Paul: For all the nudity in the books, I don’t believe we ever see Spider’s penis. So, for the folks who are looking to see a journalist’s genitals, sorry. Another artistic note here, and I still haven’t figure out entirely what it means yet, is that we have a Spider that looks very Alan Moore-ish.
Forrest: I thought of that as well. I don’t know if Ellis and Moore are friends, although I’d imagine they are.
Paul: It could be an expression of the idea of the hermit writer, which Moore essentially is, though Thompson also spent a great deal of his career living and writing remotely…so maybe it’s just a friendly reference.

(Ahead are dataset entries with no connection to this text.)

Lemma store_target_by_file_witness :
  call_verb
    (Obs.store_call Relay.index_js Scenario.configured (VStr "u1")
       (Relay.fields_of
          (Obs.stored_of (Request "POST" Scenario.reading_u1) Scenario.calm_reply)
          (clock Scenario.all_well)))
  = PATCH.
Proof.
  exact (proj2 (proj2 (proj2 (proj2
    (store_target_by_file Relay.index_js Scenario.configured
       Scenario.all_well Scenario.store_down (Request "POST" Scenario.reading_u1)
       (Obs.store_call Relay.index_js Scenario.configured (VStr "u1")
          (Relay.fields_of
             (Obs.stored_of (Request "POST" Scenario.reading_u1) Scenario.calm_reply)
             (clock Scenario.all_well)))
       (Obs.upload_call Scenario.configured (VStr "u1")
          (Obs.upload_fields (Request "POST" Scenario.reading_u1)
             (clock Scenario.store_down)))
       ltac:(by left) ltac:(by left)))))).
Defined.

End extras.
Fixpoint lit_with (f : ascii -> regex) (c : ascii) (s : string) : regex :=
  match s with
  | EmptyString => f c
  | String c' s' => Cat (f c) (lit_with f c' s')
  end.

(** A literal word; the empty word does not occur. *)
Definition lit (s : string) : regex :=
  match s with
  | EmptyString => Chr (fun _ => false)
  | String c s' => lit_with chr c s'
  end.
Definition lit_i (s : string) : regex :=
  match s with
  | EmptyString => Chr (fun _ => false)
  | String c s' => lit_with chr_i c s'
  end.

Definition digits : regex := Plus (Chr Js.is_digit).
(** [[\d\.]+\d+] *)
Definition dotted : regex :=
  Cat (Plus (Chr (fun c => Js.is_digit c || Ascii.eqb c "."%char))) digits.

End Regex.

(** ** The agent record of the [useragent] package *)

Record Agent := mkAgent {
  family : string;
  major : string;
  minor : string;
  patch : string
}.

(** [x || d] on strings: the empty string (like [undefined] and the number
    0) is falsy. *)
Definition or_else (x d : string) : string :=
  match x with
  | EmptyString => d
  | _ => x
  end.

(** Modelled from the spec: the record constructor of the [useragent]
    package, which is not in this repository,
    [new useragent.Agent(family, major, minor, patch)]: a missing (falsy)
    version component defaults to 0 (section 4.2), a missing family to the
    package's ['Other']. *)
Definition newAgent (f ma mi pa : string) : Agent :=
  {| family := or_else f "Other";
     major := or_else ma "0";
     minor := or_else mi "0";
     patch := or_else pa "0" |}.
Lemma star_hosts_name_inj k n vlanBase e1 e2 :
  e1 ∈ star_hosts k n vlanBase → e2 ∈ star_hosts k n vlanBase →
  e1.1 = e2.1 → e1 = e2.
Proof.
  intros [(i1 & j1 & Hi1 & Hj1 & ->) | (j1 & Hj1 & ->)]%elem_of_star_hosts
         [(i2 & j2 & Hi2 & Hj2 & ->) | (j2 & Hj2 & ->)]%elem_of_star_hosts;
    rewrite ?vlan_entry_name, ?plain_entry_name; intros E.
  - apply vlan_host_name_inj in E as [-> E]; [|lia..]. by rewrite E.
  - apply vlan_name_ne_plain_name in E; [done|lia].
  - symmetry in E. apply vlan_name_ne_plain_name in E; [done|lia].
  - apply plain_host_name_inj in E. by subst.
Qed.

Lemma star_hosts_NoDup k n vlanBase : NoDup (star_hosts k n vlanBase).
Proof.
  unfold star_hosts, range. apply NoDup_app. split_and!.
  - apply NoDup_bind; [| |apply NoDup_seqZ].
    + intros i1 i2 e _ _ (j1 & -> & _)%list_elem_of_fmap
             (j2 & E & _)%list_elem_of_fmap.
      apply (f_equal vlan_of) in E. rewrite !vlan_of_vlan_entry in E.
      injection E. lia.
    + intros i _. apply NoDup_fmap_2_strong; [|apply NoDup_seqZ].
      intros j1 j2 [Hj1 _]%elem_of_seqZ [Hj2 _]%elem_of_seqZ E.
      apply (f_equal fst) in E. rewrite !vlan_entry_name in E.
      apply vlan_host_name_inj in E as [-> _]; [done|lia..].
  - intros e (i & (j & -> & _)%list_elem_of_fmap & _)%list_elem_of_bind
           (j' & E & _)%list_elem_of_fmap.
    apply (f_equal vlan_of) in E.
    by rewrite vlan_of_vlan_entry, vlan_of_plain_entry in E.
  - apply NoDup_fmap_2_strong; [|apply NoDup_seqZ].
    intros j1 j2 _ _ E. apply (f_equal fst) in E.
    by apply plain_host_name_inj in E.
Qed.

Lemma star_hosts_names_NoDup k n vlanBase :
  NoDup ("s1" :: (star_hosts k n vlanBase).*1).
Proof.
  constructor.
  - intros (e & E & He)%list_elem_of_fmap.
    apply elem_of_star_hosts in He as [(i & j & _ & _ & ->) | (j & _ & ->)];
      by injection E.
  - apply NoDup_fmap_2_strong; [|apply star_hosts_NoDup].
    apply star_hosts_name_inj.
Qed.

Forrest: Can I mention that as brilliant as Ellis’ writing is, what really drew me to these books in the first place is the amazing artwork by Darick Robertson. Maybe you can do better than me at describing his style – it’s almost like cartoon realism? That sounds stupid, but it’s what comes to mind for me.
Paul: There may be a better term for it, but it sounds about right. So much is left “unsaid” about the world and left to Robertson’s background characters, advertisements…I don’t know if Ellis worked ‘full script’* or not, but still, it’s on Robertson to draw all these insane details into the background…the constant streams of television and advertising, the Sex Puppets…oh how I love the Sex Puppets.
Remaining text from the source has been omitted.